AuthorSisco, Melissa Marie
AdvisorBecker, Judith V.
MetadataShow full item record
PublisherThe University of Arizona.
RightsCopyright © is held by the author. Digital access to this material is made possible by the University Libraries, University of Arizona. Further transmission, reproduction or presentation (such as public display or performance) of protected items is prohibited except with permission of the author.

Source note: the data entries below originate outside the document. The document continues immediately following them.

(** * core-js-101, 05-objects-tasks.js: the rectangle factory and the
      CSS selector builder.

    The builder is the object literal [cssSelectorBuilder].  Each of its
    methods allocates a new object with [Object.create(cssSelectorBuilder)],
    assigns some own properties on it and returns it; every property the new
    object does not own is read through its prototype, the singleton.  The
    model keeps that store: a world holds the singleton, the objects made
    from it (with their own properties only) and the console, and the
    methods run in a state-and-exception monad over worlds. *)

From Stdlib Require Import ZArith.
From stdpp Require Import base option list sorting gmap strings.

Local Open Scope Z_scope.

(** ** Rectangle *)

Section Rectangle.

(** JavaScript numbers and their product [*]; the factory only stores its
    arguments and closes over them, whatever the arithmetic is. *)
Variable number : Type.
Variable times : number -> number -> number.

Record rectangle := {
  height : number;
  width : number;
  getArea : unit -> number
}.

Definition Rectangle (width height : number) : rectangle :=
  {| height := height;
     width := width;
     getArea := fun _ => times width height |}.

End Rectangle.

Arguments height {number} _.
Arguments width {number} _.
Arguments getArea {number} _ _.
Arguments Rectangle {number} times width height.

Module cssSelectorBuilder.

(** ** Objects and the store *)

(** The data properties of the object literal. *)
Record literal := Literal {
  result : string;
  order : Z;
  occurEl : Z;
  occurId : Z;
  occurPE : Z
}.

(** The own data properties of an object made by
    [Object.create(cssSelectorBuilder)]: [None] is a property the object
    does not own, which is then looked up in the prototype. *)
Record own := Own {
  own_result : option string;
  own_order : option Z;
  own_occurEl : option Z;
  own_occurId : option Z;
  own_occurPE : option Z
}.

Definition no_own : own := Own None None None None None.

Definition loc := positive.

(** A reference to a builder object: the singleton itself or an object
    derived from it. *)
Inductive ref :=
  | Singleton
  | Derived (l : loc).

Record world := World {
  proto : literal;
  objs : gmap loc own;
  console : list Z
}.

(** [const cssSelectorBuilder = { result: '', order: 0, occurEl: 0, ... }] *)
Definition declared : literal := Literal "" 0 0 0 0.

Definition init : world := World declared ∅ [].

(** The own properties stored at [l]; an address that holds no object has
    none (no run produces such a reference). *)
Definition own_at (l : loc) (w : world) : own := default no_own (objs w !! l).

(** Property reads, [o.p]: the own property if there is one, the
    prototype's otherwise. *)
Definition read_result (o : ref) (w : world) : string :=
  match o with
  | Singleton => result (proto w)
  | Derived l => default (result (proto w)) (own_result (own_at l w))
  end.
(** * expo-pipeline: fallback orchestration, data fusion and consolidation

    A shallow embedding of the enrichment pipeline's JavaScript modules

      - [modules/job-scraper-fallback.js]      ([JobScraperFallback])
      - [modules/funding-scraper-fallback.js]  ([FundingScraperFallback])
      - [modules/job-analyzer-enhanced.js]     ([JobAnalyzerEnhanced])
      - [modules/funding-analyzer-enhanced.js] ([FundingAnalyzerEnhanced])
      - [modules/funding-analyzer-integrated.js] (the fallback steps of its
        later revision of the job analyzer, [JobAnalyzerIntegrated])
      - [modules/employee-analyzer.js]         ([EmployeeAnalyzer])
      - [modules/consolidator.js]              ([Consolidator])

    and of the loop of [ExpoPipeline.run] ([Pipeline]), followed by the
    properties of the specification that concern them.  Further parts of
    the same files are embedded after these: [isJobRecent] ([Recency]), the
    page scrapers of the two fallback modules ([JobPages], [FundingPages]),
    the report of the employee stage ([EmployeeReport]) and its range
    check with both patterns ([TargetRange]),
    [ExpoPipeline.getPipelineStages] ([ExpoPipeline]) and the name of the
    results file ([OutputFile]).

    Conventions.  A company record is a JavaScript object: an
    insertion-ordered list of (key, value) pairs.  JavaScript numbers are
    IEEE-754 binary64 values ([PrimFloat.float]), so the confidence
    arithmetic is the one node performs; strings are byte strings, compared
    and lowered as ASCII.  Everything the code obtains from outside is a
    parameter: the answers of the primary API and of each scraped page
    (functions of the [tick] at which the request is made), and the
    ECMAScript conversions between numbers, dates and strings together with
    the clock ([runtime]).  Theorems hold for all of them.  Console logging,
    the inter-company [delay] and the summary counters of [this.results]
    have no influence on the company records and are left out of the stage
    models; [EmployeeReport] follows the counters of the employee stage. *)

From Stdlib Require Import List String Ascii Bool Arith ZArith Lia.
From Stdlib Require Import PrimFloat Uint63.
From Stdlib Require Import Sorting.Mergesort Sorting.Sorted Sorting.Permutation.
From Stdlib Require Import DecimalString.
Import ListNotations.

Set Warnings "-inexact-float".
Local Open Scope string_scope.
Local Open Scope list_scope.

(* ================================================================== *)
(** * JavaScript values, objects and string primitives *)
(* ================================================================== *)

Module JS.

(** The values that occur in company records: [undefined], [null],
    booleans, numbers, strings and arrays of strings (the [data_sources]
    lists). *)
Inductive value : Type :=
  | VUndef
  | VNull
  | VBool (b : bool)
  | VNum (x : float)
  | VStr (s : string)
  | VArr (l : list string).

(** An object is an insertion-ordered list of properties. *)
Definition object : Type := list (string * value).

(** [o.k] / [o[k]]: the first binding of [k], [undefined] when absent. *)
Fixpoint get (k : string) (o : object) : value :=
  match o with
  | [] => VUndef
  | (k', v) :: o' => if String.eqb k k' then v else get k o'
  end.

(** [o.k = v]: overwrite in place, or append a new property. *)
Fixpoint set (k : string) (v : value) (o : object) : object :=
  match o with
  | [] => [(k, v)]
  | (k', v') :: o' =>
      if String.eqb k k' then (k, v) :: o' else (k', v') :: set k v o'
  end.

(** [Object.keys(o)]. *)
Definition keys (o : object) : list string := map fst o.

Definition is_nan (x : float) : bool := negb (PrimFloat.eqb x x).

(** ToBoolean. *)
Definition truthy (v : value) : bool :=
  match v with
  | VUndef | VNull => false
  | VBool b => b
  | VNum x => negb (PrimFloat.eqb x 0%float || is_nan x)
  | VStr s => negb (String.eqb s "")
  | VArr _ => true
  end.

(** [a || b] on values. *)
Definition or_else (a b : value) : value := if truthy a then a else b.

(** Strict equality [v === "s"] against a string literal. *)
Definition is_str (v : value) (s : string) : bool :=
  match v with VStr s' => String.eqb s' s | _ => false end.

(** Strict equality [v === true]. *)
Definition is_literal_true (v : value) : bool :=
  match v with VBool true => true | _ => false end.

(** [n] as a JavaScript number (exact below 2^53). *)
Definition of_nat (n : nat) : float :=
  PrimFloat.of_uint63 (Uint63.of_Z (Z.of_nat n)).

(** ** Strings *)

(** [xs.join(sep)] for an array of strings. *)
Definition join (sep : string) (xs : list string) : string :=
  String.concat sep xs.

(** [s.includes(sub)]. *)
Fixpoint includes (s sub : string) : bool :=
  String.prefix sub s ||
  match s with
  | EmptyString => false
  | String _ s' => includes s' sub
  end.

AbstractFive-hundred forty four students from an urban southwestern University underwent a sexual aggression beliefs and behaviors evaluation and subsequent online intervention. Approximately three-quarters of male and female students experienced a sexual boundary violation during the past year. Though male and female students were equally as likely to experience inappropriate sexual attention and/or contact, female students were significantly more likely to experience attempted and/or completed anal and vaginal rape and significantly most frequently after an explicit verbal indication of objection such as "no." Less than 10% of persons who experienced or enacted acts that met the legal threshold of a crime reported that the act would be defined as such. Thus, it may be that a large amount of college students are incapable of identifying personal victimizations or that sexually aggressive behavior has become more normative in the typical college sexual escapade. The modalities that were implemented exceeded those previously explored (i.e. lying and manipulating the victim directly) to include the use of technology, bets or dares, sexual scare tactics, and social vengeance. When the mechanisms for sexual aggression were explored, it appeared that aggressors typically acted out due to availability of victims and difficulty controlling their sexual urges, thus, traditional awareness efforts that attempt to alter attitudes in an effort to prevent sexual aggression seem ill-fitted to the college population. However, difficulty discerning objection from consent was associated with an increased risk of victimization, self-blame for victimization, and cognitive justification for aggressive behavior. Personality played a major role in intervention receptivity; students who were conscientious were more capable of changing and sensing personal change. Feeling `changed', being high on Psychopathy, and having pre-set ideas regarding rape myths of the opposite sex or pre-existing difficulties deciphering objection from consent impeded intervention receptivity.